**TASK TO COMPLETE:** Transcribe exactly the line containing "Conventions of the" plus every later line in the data.

**Collected data:**
-*-*-

(** * RealNVP: the affine coupling flow of [src/RealNVP.py]

    A shallow embedding of the [realnvp] class (constructor, [forward],
    [inverse], [log_likelihood]) over exact real arithmetic, together with
    the tensor operations of TensorFlow/NumPy that its expressions use:
    elementwise arithmetic with broadcasting on tensors of rank at most two,
    [tf.exp], [tf.zeros], [tf.reduce_sum(_, [1])] and list indexing.

    Floating point is replaced by the reals of the Standard Library, so
    every equation below is an equation of exact arithmetic. *)

From Stdlib Require Import Reals Lra ZArith.
From Stdlib Require Import Floats.SpecFloat.
From stdpp Require Import base list.

Local Open Scope R_scope.

(** ** Exceptions and results

    The two exceptions the modelled code can raise: TensorFlow's
    [InvalidArgumentError] for shapes that do not broadcast, and Python's
    [IndexError] for [self.layers[i]] past the end of the list. *)

Inductive exn : Type :=
  | InvalidArgumentError
  | IndexError.

Inductive result (A : Type) : Type :=
  | Ok (a : A)
  | Raise (e : exn).

Arguments Ok {A} a.
Arguments Raise {A} e.

#[global] Instance result_ret : MRet result := fun A a => Ok a.

#[global] Instance result_bind : MBind result := fun A B f m =>
  match m with
  | Ok a => f a
  | Raise e => Raise e
  end.

(** ** Tensors

    A rank-1 tensor of shape [(D,)] is a list of reals, a rank-2 tensor of
    shape [(B, D)] a list of [B] rows.  A tensor with no row carries no
    column count. *)

Abbreviation vec := (list R).
Abbreviation batch := (list (list R)).

Section broadcast.
Context {A B C : Type} (f : A -> B -> result C).

(** Elementwise application along one axis of equal size. *)
Fixpoint zipM (xs : list A) (ys : list B) : result (list C) :=
  match xs, ys with
  | x :: xs', y :: ys' =>
      c ← f x y; cs ← zipM xs' ys'; Ok (c :: cs)
  | _, _ => Ok []
  end.

Fixpoint forM {X : Type} (g : X -> result C) (xs : list X)
  : result (list C) :=
  match xs with
  | [] => Ok []
  | x :: xs' => c ← g x; cs ← forM g xs'; Ok (c :: cs)
  end.

(** NumPy broadcasting along one axis: sizes must agree, or one of them
    is 1 and is stretched; anything else is an error. *)
Definition broadcast (xs : list A) (ys : list B) : result (list C) :=
  if decide (length xs = length ys) then zipM xs ys
  else match xs, ys with
       | [x], _ => forM (f x) ys
       | _, [y] => forM (fun x => f x y) xs
       | _, _ => Raise InvalidArgumentError
       end.
End broadcast.

(** A binary operator of the reals lifted to rank 1 and to rank 2. *)
Definition vop (op : R -> R -> R) : vec -> vec -> result vec :=
  broadcast (fun a b => Ok (op a b)).

Definition top (op : R -> R -> R) : batch -> batch -> result batch :=
  broadcast (vop op).

(** A rank-1 operand against a rank-2 one is a tensor of one row. *)
Definition row (m : vec) : batch := [m].

Definition texp (s : batch) : batch := (fun r : vec => exp <$> r) <$> s.
Definition tneg (s : batch) : batch := (fun r : vec => Ropp <$> r) <$> s.

(** [tf.zeros(n)] and [tf.reduce_sum(s, [1])]. *)
Definition zeros (n : nat) : vec := replicate n 0.
Definition reduce_sum (s : batch) : vec := foldr Rplus 0 <$> s.
(** [csv.DictWriter.writerow] with [extrasaction="raise"] and
    [restval=""]: [None] is the [ValueError] for keys outside the field
    names. *)
Definition writerow (fieldnames : list string) (d : row_dict) : option (list string) :=
  if forallb (fun kv => match fst kv with
                        | Some k => py_in k fieldnames
                        | None => false
                        end) d
  then Some (map (fun k => match Dict.get key_eqb (Some k) d with
                           | Some v => render v
                           | None => EmptyString
                           end) fieldnames)
  else None.

(** Observable interactions: a console prompt and a call of the model chain
    with the (stripped) location and review. *)
Inductive event :=
| EPrompt (msg : string)
| EInvoke (location review : string).

(** The language-model chain: the text it answers for a location and a
    review. *)
Definition llm := string -> string -> string.

(** [evaluate]: [chain.invoke] on the stripped inputs, then the parser. *)
Definition evaluate (model : llm) (location review : string)
  : event * option (string * string * string * string) :=
  let text := model (strip location) (strip review) in
  (EInvoke (strip location) (strip review),
   match _parse_model_output text with
   | Some (d, v, e) => Some (d, v, e, text)
   | None => None
   end).

Definition set_result (d : row_dict) (dec vio expl : string) : row_dict :=
  Dict.set key_eqb (Some "Explanation") (VStr expl)
    (Dict.set key_eqb (Some "Primary Violation") (VStr vio)
       (Dict.set key_eqb (Some "Decision") (VStr dec) d)).

(** The [for row in reader] loop: the events, the rows written so far and
    the exception that stopped the loop, if any. *)
Fixpoint write_rows (model : llm) (fieldnames out_headers : list string)
  (loc_col rev_col : string) (rows : list (list string))
  : list event * list (list string) * option string :=
  match rows with
  | [] => ([], [], None)
  | [] :: rest => write_rows model fieldnames out_headers loc_col rev_col rest
  | raw :: rest =>
      let row := read_row fieldnames raw in
      match get_or_empty row loc_col, get_or_empty row rev_col with
      | None, _ | _, None => ([], [], Some "AttributeError")
      | Some loc, Some rev =>
          let location := strip loc in
          let review := strip rev in
          if review =? EmptyString then
            match writerow out_headers (set_result row "" "" "") with
            | None => ([], [], Some "ValueError")
            | Some line =>
                let '(evs, lines, exn) :=
                  write_rows model fieldnames out_headers loc_col rev_col rest in
                (evs, line :: lines, exn)
            end
          else
            let '(ev, res) := evaluate model location review in
            match res with
            | None => ([ev], [], Some "IndexError")
            | Some (decision, violation, explanation, _) =>
                match writerow out_headers (set_result row decision violation explanation) with
                | None => ([ev], [], Some "ValueError")
                | Some line =>
                    let '(evs, lines, exn) :=
                      write_rows model fieldnames out_headers loc_col rev_col rest in
                    (ev :: evs, line :: lines, exn)
                end
            end
      end
  end.

Fixpoint all_dots (s : string) : bool :=
  match s with
  | EmptyString => true
  | String c r => Ascii.eqb c "."%char && all_dots r
  end.

(** [os.path.splitext] (posixpath: separator ["/"], extension separator
    ["."], leading dots of the file name are not an extension). *)
Definition splitext (p : string) : string * string :=
  match rfind "."%char p with
  | None => (p, EmptyString)
  | Some dot =>
      let start := match rfind "/"%char p with None => 0 | Some sep => S sep end in
      let sep_before := match rfind "/"%char p with None => true | Some sep => Nat.ltb sep dot end in
      if sep_before && negb (all_dots (substring start (dot - start) p))
      then (substring 0 dot p, substring dot (String.length p - dot) p)
      else (p, EmptyString)
  end.

Definition evaluated_path (path : string) : string :=
  let '(base, ext) := splitext path in base ++ "_evaluated" ++ ext.

Definition appended_columns : list string := ["Decision"; "Primary Violation"; "Explanation"].

(** The output file: path, header and the data rows written. *)
Record out_file := { of_path : string; of_header : list string; of_rows : list (list string) }.

Inductive outcome :=
| Exit (code : nat)
| Raise (exn : string)
| Return (out_path : string).

Record run := { r_events : list event; r_outcome : outcome; r_file : option out_file }.
(** * torchgeo: sampler utilities and the AgriFieldNet dataset adapter

    A shallow embedding of [torchgeo/samplers/utils.py] and of the index
    query, class validation and label remapping of
    [torchgeo/datasets/agrifieldnet.py], with the properties stated about
    them.

    Conventions of the embedding:
    - Python [float] coordinates, sizes and resolutions are exact rationals
      ([Q]); equalities between computed coordinates are therefore stated
      with [==].  Python [int] values are [Z].
    - A Python exception is a value of [exn]; a call that may raise returns
      a [result].
    - Mutable objects that outlive a call (the pseudo-random generators of
      torch) live in an explicit store that the call threads through. *)

From Stdlib Require Import ZArith QArith Qround Qfield Lia Lqa List String Bool.
From stdpp Require Import base list.
Import ListNotations.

-*-*-

**TASK RESPONSE:**
    Conventions of the embedding:
    - Python [float] coordinates, sizes and resolutions are exact rationals
      ([Q]); equalities between computed coordinates are therefore stated
      with [==].  Python [int] values are [Z].
    - A Python exception is a value of [exn]; a call that may raise returns
      a [result].
    - Mutable objects that outlive a call (the pseudo-random generators of
      torch) live in an explicit store that the call threads through. *)

From Stdlib Require Import ZArith QArith Qround Qfield Lia Lqa List String Bool.
From stdpp Require Import base list.
Import ListNotations.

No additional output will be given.